The panelists also went over some big studies on the Pill and risk of stroke or other cardiovascular problems. It sounded like hormonal contraception does raise the risk of these events (especially if you smoke) but the magnitude of the change was small enough to be inconsequential. Think getting an x-ray every few years when the dentist checks in on your wisdom teeth.
This should sound familiar if you remember my last post on contraception and statistics. Going from one case for every 100,000 women to two is a 100% increase, but we don’t really care. The risk for some of the ailments the researchers were looking at were so small that they had to do case-control studies just to find enough affected women to give their analyses some oomph.
Case-control studies aren’t as ideal as randomized treatment (which is seldom possible with a well-established medicine) and they’re also seen as a little worse than cohort studies (where you don’t assign people to different treatments, you just see which they choose for themselves and then track them over time). In a case-control study, you recruit people with whatever disease you’re studying and an appropriate number of unaffected people and see what proportion of each group were exposed to whatever treatment you’re looking at (in this case, the Pill).

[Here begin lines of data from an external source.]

(* ===== verification/GoStrings.v ===== *)
(** Go's [strings], [encoding/hex] and [encoding/base64] as the sources use
    them, on byte strings.

    Case mapping is ASCII (identifiers, tokens and header names are ASCII).
    The Base64 decoder is the non-strict, unpadded one: it skips carriage
    returns and line feeds and does not check the unused low bits. *)

From Stdlib Require Import Ascii String.
From stdpp Require Import list strings.
From S2P Require Import Prelude.

Open Scope string_scope.
Open Scope Z_scope.

Abbreviation bytes := (list Z).
Definition is_byte (b : Z) : Prop := 0 <= b < 256.

Definition ascii_Z (a : ascii) : Z := Z.of_N (N_of_ascii a).
Definition Z_ascii (z : Z) : ascii := ascii_of_N (Z.to_N z).

(** [[]byte(s)] and [string(b)]. *)
Definition to_bytes (s : string) : bytes := map ascii_Z (list_ascii_of_string s).
Definition of_bytes (b : bytes) : string := string_of_list_ascii (map Z_ascii b).

Fixpoint smap (f : ascii -> ascii) (s : string) : string :=
  match s with
  | EmptyString => EmptyString
  | String a s' => String (f a) (smap f s')
  end.

Fixpoint sforall (p : ascii -> bool) (s : string) : bool :=
  match s with
  | EmptyString => true
  | String a s' => p a && sforall p s'
  end.

Definition lower_ascii (a : ascii) : ascii :=
  let z := ascii_Z a in if (65 <=? z) && (z <=? 90) then Z_ascii (z + 32) else a.
Definition upper_ascii (a : ascii) : ascii :=
  let z := ascii_Z a in if (97 <=? z) && (z <=? 122) then Z_ascii (z - 32) else a.

Definition ToLower (s : string) : string := smap lower_ascii s.
Definition ToUpper (s : string) : string := smap upper_ascii s.

Definition HasPrefix (s p : string) : bool := String.prefix p s.

(** [s[n:]] and [s[:n]], for [0 <= n <= len(s)]. *)
Fixpoint from (n : nat) (s : string) : string :=
  match n, s with
  | O, _ => s
  | S n', String _ s' => from n' s'
  | S _, EmptyString => EmptyString
  end.
Fixpoint upto (n : nat) (s : string) : string :=
  match n, s with
  | S n', String a s' => String a (upto n' s')
  | _, _ => EmptyString
  end.

Definition HasSuffix (s p : string) : bool :=
  (slen p <=? slen s) && String.eqb (from (String.length s - String.length p) s) p.

(** [strings.Index]: the first position of [p] in [s], if any. *)
Fixpoint Index (s p : string) : option nat :=
  if HasPrefix s p then Some O
  else match s with
       | EmptyString => None
       | String _ s' => option_map S (Index s' p)
       end.
Definition Contains (s p : string) : bool :=
  match Index s p with Some _ => true | None => false end.

(** [strings.LastIndex(s, sep)] for a one-byte separator. *)
Fixpoint LastIndex (s : string) (sep : ascii) : option nat :=
  match s with
  | EmptyString => None
  | String a s' =>
      match LastIndex s' sep with
      | Some i => Some (S i)
      | None => if Ascii.eqb a sep then Some O else None
      end
  end.

(** [strings.Split(s, sep)] for a one-byte separator. *)
Fixpoint Split (s : string) (sep : ascii) : list string :=
  match s with
  | EmptyString => [""]
  | String a s' =>
      if Ascii.eqb a sep then "" :: Split s' sep
      else match Split s' sep with
           | p :: ps => String a p :: ps
           | [] => [String a ""]
           end
  end.

(** [strings.SplitN(s, sep, 2)] for a one-byte separator. *)
Definition SplitN2 (s : string) (sep : ascii) : list string :=
  match Index s (String sep "") with
  | Some i => [upto i s; from (i + 1) s]
  | None => [s]
  end.

Fixpoint Join (l : list string) (sep : string) : string :=
  match l with
  | [] => ""
  | [s] => s
  | s :: l' => s +:+ sep +:+ Join l' sep
  end.

(** ** White space *)

(** The number of bytes of the Unicode space ([unicode.IsSpace]) a string starts
    with, zero when it starts with none. *)
Definition space_size (s : string) : nat :=
  match s with
  | EmptyString => O
  | String a s1 =>
      let c := ascii_Z a in
      if ((9 <=? c) && (c <=? 13)) || (c =? 32) then 1%nat
      else match s1 with
      | EmptyString => O
      | String b s2 =>
          let d := ascii_Z b in
          if (c =? 194) && ((d =? 133) || (d =? 160)) then 2%nat
          else match s2 with
          | EmptyString => O
          | String e _ =>
              let f := ascii_Z e in
              if ((c =? 225) && (d =? 154) && (f =? 128)) ||
                 ((c =? 226) && (d =? 128) && (((128 <=? f) && (f <=? 138)) || (f =? 168) || (f =? 169) || (f =? 175))) ||
                 ((c =? 226) && (d =? 129) && (f =? 159)) ||
                 ((c =? 227) && (d =? 128) && (f =? 128))
              then 3%nat else O
          end
      end
  end.

(** [strings.Fields]: [skip] bytes of the current space are left, [word] is the
    current field. *)
Fixpoint fields_from (s : string) (skip : nat) (word : string) : list string :=
  let flush (l : list string) := if String.eqb word "" then l else word :: l in
  match s with
  | EmptyString => flush []
  | String a s' =>
      match skip with
      | S k => fields_from s' k ""
      | O => match space_size s with
             | O => fields_from s' 0 (word +:+ String a "")
             | S k => flush (fields_from s' k "")
             end
      end
  end.
Definition Fields (s : string) : list string := fields_from s 0 "".

(** [strings.TrimSpace]: without leading spaces, up to the end of the last byte
    that is not part of a space. *)
Fixpoint trim_left_from (s : string) (skip : nat) : string :=
  match s with
  | EmptyString => ""
  | String _ s' =>
      match skip with
      | S k => trim_left_from s' k
      | O => match space_size s with O => s | S k => trim_left_from s' k end
      end
  end.
Fixpoint trim_right_from (s : string) (skip : nat) : string :=
  match s with
  | EmptyString => ""
  | String a s' =>
      let keep (rest : string) (space : bool) :=
        if String.eqb rest "" && space then "" else String a rest in
      match skip with
      | S k => keep (trim_right_from s' k) true
      | O => match space_size s with
             | O => keep (trim_right_from s' 0) false
             | S k => keep (trim_right_from s' k) true
             end
      end
  end.
Definition TrimSpace (s : string) : string := trim_right_from (trim_left_from s 0) 0.

(** ** Lengths *)
Lemma length_app_str (a b : string) :
  String.length (a +:+ b) = (String.length a + String.length b)%nat.
Proof. induction a; simpl; auto. Qed.

Lemma slen_app (a b : string) : slen (a +:+ b) = slen a + slen b.
Proof. unfold slen; rewrite length_app_str; lia. Qed.

Lemma length_smap f s : String.length (smap f s) = String.length s.
Proof. induction s; simpl; auto. Qed.

Lemma slen_ToLower s : slen (ToLower s) = slen s.
Proof. unfold slen, ToLower; by rewrite length_smap. Qed.

Lemma smap_app f a b : smap f (a +:+ b) = smap f a +:+ smap f b.
Proof.
  induction a as [|c a IH]; [reflexivity|].
  change (String (f c) (smap f (a +:+ b)) = String (f c) (smap f a +:+ smap f b)).
  by rewrite IH.
Qed.

Lemma smap_smap f g s : (forall a, f (g a) = g a) -> smap f (smap g s) = smap g s.
Proof. intros H; induction s; simpl; [auto|]. by rewrite H, IHs. Qed.

Lemma smap_id_on f p s :
  (forall a, p a = true -> f a = a) -> sforall p s = true -> smap f s = s.
Proof.
  intros H; induction s; simpl; [auto|].
  intros [Ha Hs]%andb_true_iff. by rewrite H, IHs.
Qed.

(** A property of all 256 characters, checked by computation. *)
Lemma forall_ascii (p : ascii -> bool) :
  forallb (fun n => p (ascii_of_nat n)) (seq 0 256) = true -> forall a, p a = true.
Proof.
  intros H a; rewrite forallb_forall in H.
  rewrite <- (ascii_nat_embedding a); apply H.
  rewrite in_seq; split; [lia|]; apply nat_ascii_bounded.
Qed.

Lemma lower_idem a : lower_ascii (lower_ascii a) = lower_ascii a.
Proof.
  apply Ascii.eqb_eq; revert a; apply forall_ascii; vm_compute; reflexivity.
Qed.

Lemma ToLower_idem s : ToLower (ToLower s) = ToLower s.
Proof. apply smap_smap, lower_idem. Qed.

Lemma from_app a b : from (String.length a) (a +:+ b) = b.
Proof. induction a; simpl; auto. Qed.

Lemma upto_app a b : upto (String.length a) (a +:+ b) = a.
Proof.
  induction a as [|c a IH]; [destruct b; reflexivity|].
  change (String c (upto (String.length a) (a +:+ b)) = String c a); by rewrite IH.
Qed.

Lemma upto_from n s : upto n s +:+ from n s = s.
Proof.
  revert s; induction n as [|n IH]; intros [|c s]; try reflexivity.
  change (String c (upto n s +:+ from n s) = String c s); by rewrite IH.
Qed.

Lemma length_upto n s : (n <= String.length s)%nat -> String.length (upto n s) = n.
Proof.
  revert s; induction n as [|n IH]; intros [|c s]; simpl; intros; try lia; auto.
  rewrite IH; lia.
Qed.

Lemma length_from n s : String.length (from n s) = (String.length s - n)%nat.
Proof.
  revert s; induction n as [|n IH]; intros [|c s]; simpl; try lia; auto.
Qed.

Lemma str_prefix_app p s : String.prefix p (p +:+ s) = true.
Proof.
  induction p as [|a p IH]; [destruct s; reflexivity|].
  change (String.prefix (String a p) (String a (p +:+ s)) = true); simpl.
  by destruct (ascii_dec a a).
Qed.

Lemma str_prefix_inv p s : String.prefix p s = true -> exists t, s = p +:+ t.
Proof.
  revert s; induction p as [|a p IH]; intros [|b s]; simpl; try discriminate.
  - intros _; by exists "".
  - intros _; by exists (String b s).
  - destruct (ascii_dec a b) as [->|]; [|discriminate].
    intros [t ->]%IH; by exists t.
Qed.

Lemma prefix_split s p :
  HasPrefix s p = true <-> exists t, s = p +:+ t.
Proof.
  split; [apply str_prefix_inv|]. intros [t ->]; apply str_prefix_app.
Qed.

Lemma app_assoc_str a b c : (a +:+ b) +:+ c = a +:+ (b +:+ c).
Proof.
  induction a as [|x a IH]; [reflexivity|].
  change (String x ((a +:+ b) +:+ c) = String x (a +:+ (b +:+ c))); by rewrite IH.
Qed.

Lemma app_nil_str a : a +:+ "" = a.
Proof. induction a as [|x a IH]; [done|]. change (String x (a +:+ "") = String x a); by rewrite IH. Qed.

Lemma sforall_app p a b : sforall p (a +:+ b) = sforall p a && sforall p b.
Proof.
  induction a as [|x a IH]; [done|].
  change (p x && sforall p (a +:+ b) = p x && sforall p a && sforall p b).
  by rewrite IH, andb_assoc.
Qed.
Lemma sforall_weaken p q s : (forall a, p a = true -> q a = true) -> sforall p s = true -> sforall q s = true.
Proof.
  intros H; induction s; simpl; [done|]. intros [? ?]%andb_true_iff; rewrite H by done; auto.
Qed.

(** ** Splitting at a byte *)
Definition without (sep : ascii) (s : string) : bool := sforall (fun a => negb (Ascii.eqb a sep)) s.

Lemma Split_app sep a s :
  without sep a = true -> Split (a +:+ String sep s) sep = a :: Split s sep.
Proof.
  unfold without; induction a as [|x a IH]; simpl; intros Ha.
  - by rewrite Ascii.eqb_refl.
  - apply andb_true_iff in Ha as [Hx Ha]; apply negb_true_iff in Hx; by rewrite Hx, IH.
Qed.

Lemma Split_single sep a : without sep a = true -> Split a sep = [a].
Proof.
  unfold without; induction a as [|x a IH]; simpl; intros Ha; [done|].
  apply andb_true_iff in Ha as [Hx Ha]; apply negb_true_iff in Hx; by rewrite Hx, IH.
Qed.

Lemma HasPrefix_byte a s c : HasPrefix (String a s) (String c "") = Ascii.eqb a c.
Proof.
  unfold HasPrefix; cbn [String.prefix]; destruct (ascii_dec c a) as [->|Hne]; [by rewrite Ascii.eqb_refl; destruct s|].
  by rewrite (proj2 (Ascii.eqb_neq a c)).
Qed.
Lemma Index_cons a s c : Index (String a s) (String c "") =
  if Ascii.eqb a c then Some 0%nat else option_map S (Index s (String c "")).
Proof. by rewrite <- HasPrefix_byte with (s := s). Qed.
Lemma Index_byte_none c s : without c s = true -> Index s (String c "") = None.
Proof.
  unfold without; induction s as [|a s IH]; [done|]; cbn [sforall]; intros [Ha Hs]%andb_true_iff.
  rewrite Index_cons, IH by done; by apply negb_true_iff in Ha as ->.
Qed.
Lemma Index_byte_app a c b : without c a = true -> Index (a +:+ String c b) (String c "") = Some (String.length a).
Proof.
  unfold without; induction a as [|x a IH]; cbn [sforall].
  - intros _; change ("" +:+ String c b) with (String c b); by rewrite Index_cons, Ascii.eqb_refl.
  - change (String x a +:+ String c b) with (String x (a +:+ String c b)); intros [Hx Ha]%andb_true_iff; rewrite Index_cons, IH by done; by apply negb_true_iff in Hx as ->.
Qed.
Lemma HasSuffix_inv s p : HasSuffix s p = true -> exists t, s = t +:+ p.
Proof.
  unfold HasSuffix; intros [_ H%String.eqb_eq]%andb_true_iff.
  exists (upto (String.length s - String.length p) s); by rewrite <- H at 2; rewrite upto_from.
Qed.
Lemma without_app c a b : without c (a +:+ b) = without c a && without c b.
Proof. apply sforall_app. Qed.
Lemma Join_cons a b l sep : Join (a :: b :: l) sep = a +:+ sep +:+ Join (b :: l) sep.
Proof. done. Qed.
Lemma without_Join c l sep : Forall (fun x => without c x = true) l -> without c sep = true -> without c (Join l sep) = true.
Proof.
  intros Hl Hs; induction Hl as [|x l Hx Hl IH]; [done|]; destruct l as [|y l]; [done|].
  by rewrite Join_cons, !without_app, Hx, Hs, IH.
Qed.
Lemma Split_Join c l : l <> [] -> Forall (fun x => without c x = true) l -> Split (Join l (String c "")) c = l.
Proof.
  intros Hne Hl; induction Hl as [|x l Hx Hl IH]; [done|]; destruct l as [|y l]; [by apply Split_single|].
  rewrite Join_cons; change (x +:+ String c "" +:+ ?r) with (x +:+ String c r); by rewrite Split_app, IH by done.
Qed.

It’s a little less reliable than the other two, but if the disease you’re studying is really really rare, you’re stuck with this methodology. You can’t assume anyone in your randomized treatment groups or cohort will contract the disease otherwise.
Though after all that fun, one of the panelists still talked about the Pill dropping the risk of ovarian cancer for some subset of women by 50% and didn’t talk about the baseline at all. I really need to become a statistics superhero when I grow up.
This was a cool lecture by Laura Snyder, author of The Philosophical Breakfast Club. She was talking about the first ‘big science’ project — when William Whewell coordinated scientists and governments around the world to get accurate, synced-up measurements of the tides. Prior to this effort, information on the tides was possessed only by harbor masters, who charged ships’ captains for the data. Because the measurements and projections were decentralized, scientists couldn’t make use of it until Whewell’s big trawl.
After his analysis, the British Admirality began publishing tide tables of its own. I asked the presenter if the harbor masters tried to prevent the government from undercutting their niche, but she said not to her knowledge.
The next time anyone says you can’t trust the theory of evolution because it can’t be tested experimentally, point them toward Richard Lenski’s 20+ year experiment with E. coli. He’s been tracking mutations and adaptation in bacteria for well over 20,000 generations. And he can freeze colonies every few thousand iterations so he can go back and reexamine the lineage or just take them out of storage and see if they progress the same way as their children. Definitely one of the best science talks I’ve ever seen.
Also, there were two papers on data visualization at this panel! One of which was heavily focused on topology. My cup runneth over.